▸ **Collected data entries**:
Lemma state_still terminal_id s e : still e = true →
  state (on_event terminal_id s e).1 = state s ∧ (is_Some (pty_pair s) → is_Some (pty_pair (on_event terminal_id s e).1)).
Proof.
  destruct s. destruct e as [data| | | | | |ok now r c| |]; try done; intros _; cbn -[push_chunk finish Nat.ltb].
  - unfold reader_read. cbn -[push_chunk Nat.ltb]. repeat (case_match; simplify_eq; cbn -[push_chunk Nat.ltb] in *; try done).
    all: unfold try_send_output in *; cbn -[Nat.ltb] in *; repeat (case_match; simplify_eq; cbn in *; try done).
  - unfold reader_eof. cbn -[finish Nat.ltb]. repeat (case_match; simplify_eq; cbn -[finish Nat.ltb] in *; try done).
    all: unfold try_send_output in *; cbn -[Nat.ltb] in *; repeat (case_match; simplify_eq; cbn in *; try done).
  - unfold reader_error. cbn. by repeat case_match.
  - unfold resize. cbn. destruct pty_pair0; cbn; [|done]. by destruct ok.
Qed.
Lemma state_run_still terminal_id s es : Forall (λ e, still e = true) es →
  state (run terminal_id s es) = state s ∧ (is_Some (pty_pair s) → is_Some (pty_pair (run terminal_id s es))).
Proof.
  intros Hes. revert s. induction Hes as [|e es He Hes IH]; intros s; [done|].
  change (run terminal_id s (e :: es)) with (run terminal_id (on_event terminal_id s e).1 es).
  destruct (state_still terminal_id s e He) as [Hst Hpty]. destruct (IH (on_event terminal_id s e).1) as [-> Hp].
  split; [done|auto].
Qed.

(** What a pass does to the size and to the phase. *)
Lemma poll_redraw terminal_id loop exited ok now s pb ph : state s = Active pb ph →
  let s' := (on_event terminal_id s (Poll loop exited ok now)).1 in
  let '(ph', action) := sigwinch_begin ph in
  rows s' = rows s ∧ cols s' = cols s ∧
  match action with
  | None => state s' = Active None ph' ∧ pty_pair s' = pty_pair s
  | Some action =>
      let done := ok && negb (rows s =? 0) && negb (cols s =? 0) && bool_decide (is_Some (pty_pair s)) in
      state s' = Active None (sigwinch_end action done ph')
      ∧ pty_pair s' = if done then Some (target_rows (rows s) action, cols s) else pty_pair s
  end.
Proof.
  intros Hst. cbn [on_event]. unfold poll. destruct s as [a pty c d e f g ob h i k l m st]; cbn in Hst. subst st.
  cbn -[sigwinch_begin do_sigwinch_resize should_send_closed appends].
  destruct (sigwinch_begin ph) as [ph' [act|]]; cbn -[do_sigwinch_resize should_send_closed appends target_rows sigwinch_end].
  2: { by destruct (bool_decide _). }
  unfold do_sigwinch_resize. destruct (bool_decide (default [] e = [])); cbn -[should_send_closed appends target_rows sigwinch_end].
  all: destruct (k =? 0), (l =? 0), pty, ok; cbn -[should_send_closed appends target_rows sigwinch_end]; done.
Qed.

▸ **Work task**:
Each entry above needs to be output exactly.

▸ **Task result**:
Lemma state_still terminal_id s e : still e = true →
  state (on_event terminal_id s e).1 = state s ∧ (is_Some (pty_pair s) → is_Some (pty_pair (on_event terminal_id s e).1)).
Proof.
  destruct s. destruct e as [data| | | | | |ok now r c| |]; try done; intros _; cbn -[push_chunk finish Nat.ltb].
  - unfold reader_read. cbn -[push_chunk Nat.ltb]. repeat (case_match; simplify_eq; cbn -[push_chunk Nat.ltb] in *; try done).
    all: unfold try_send_output in *; cbn -[Nat.ltb] in *; repeat (case_match; simplify_eq; cbn in *; try done).
  - unfold reader_eof. cbn -[finish Nat.ltb]. repeat (case_match; simplify_eq; cbn -[finish Nat.ltb] in *; try done).
    all: unfold try_send_output in *; cbn -[Nat.ltb] in *; repeat (case_match; simplify_eq; cbn in *; try done).
  - unfold reader_error. cbn. by repeat case_match.
  - unfold resize. cbn. destruct pty_pair0; cbn; [|done]. by destruct ok.
Qed.
Lemma state_run_still terminal_id s es : Forall (λ e, still e = true) es →
  state (run terminal_id s es) = state s ∧ (is_Some (pty_pair s) → is_Some (pty_pair (run terminal_id s es))).
Proof.
  intros Hes. revert s. induction Hes as [|e es He Hes IH]; intros s; [done|].
  change (run terminal_id s (e :: es)) with (run terminal_id (on_event terminal_id s e).1 es).
  destruct (state_still terminal_id s e He) as [Hst Hpty]. destruct (IH (on_event terminal_id s e).1) as [-> Hp].
  split; [done|auto].
Qed.

(** What a pass does to the size and to the phase. *)
Lemma poll_redraw terminal_id loop exited ok now s pb ph : state s = Active pb ph →
  let s' := (on_event terminal_id s (Poll loop exited ok now)).1 in
  let '(ph', action) := sigwinch_begin ph in
  rows s' = rows s ∧ cols s' = cols s ∧
  match action with
  | None => state s' = Active None ph' ∧ pty_pair s' = pty_pair s
  | Some action =>
      let done := ok && negb (rows s =? 0) && negb (cols s =? 0) && bool_decide (is_Some (pty_pair s)) in
      state s' = Active None (sigwinch_end action done ph')
      ∧ pty_pair s' = if done then Some (target_rows (rows s) action, cols s) else pty_pair s
  end.
Proof.
  intros Hst. cbn [on_event]. unfold poll. destruct s as [a pty c d e f g ob h i k l m st]; cbn in Hst. subst st.
  cbn -[sigwinch_begin do_sigwinch_resize should_send_closed appends].
  destruct (sigwinch_begin ph) as [ph' [act|]]; cbn -[do_sigwinch_resize should_send_closed appends target_rows sigwinch_end].
  2: { by destruct (bool_decide _). }
  unfold do_sigwinch_resize. destruct (bool_decide (default [] e = [])); cbn -[should_send_closed appends target_rows sigwinch_end].
  all: destruct (k =? 0), (l =? 0), pty, ok; cbn -[should_send_closed appends target_rows sigwinch_end]; done.
Qed.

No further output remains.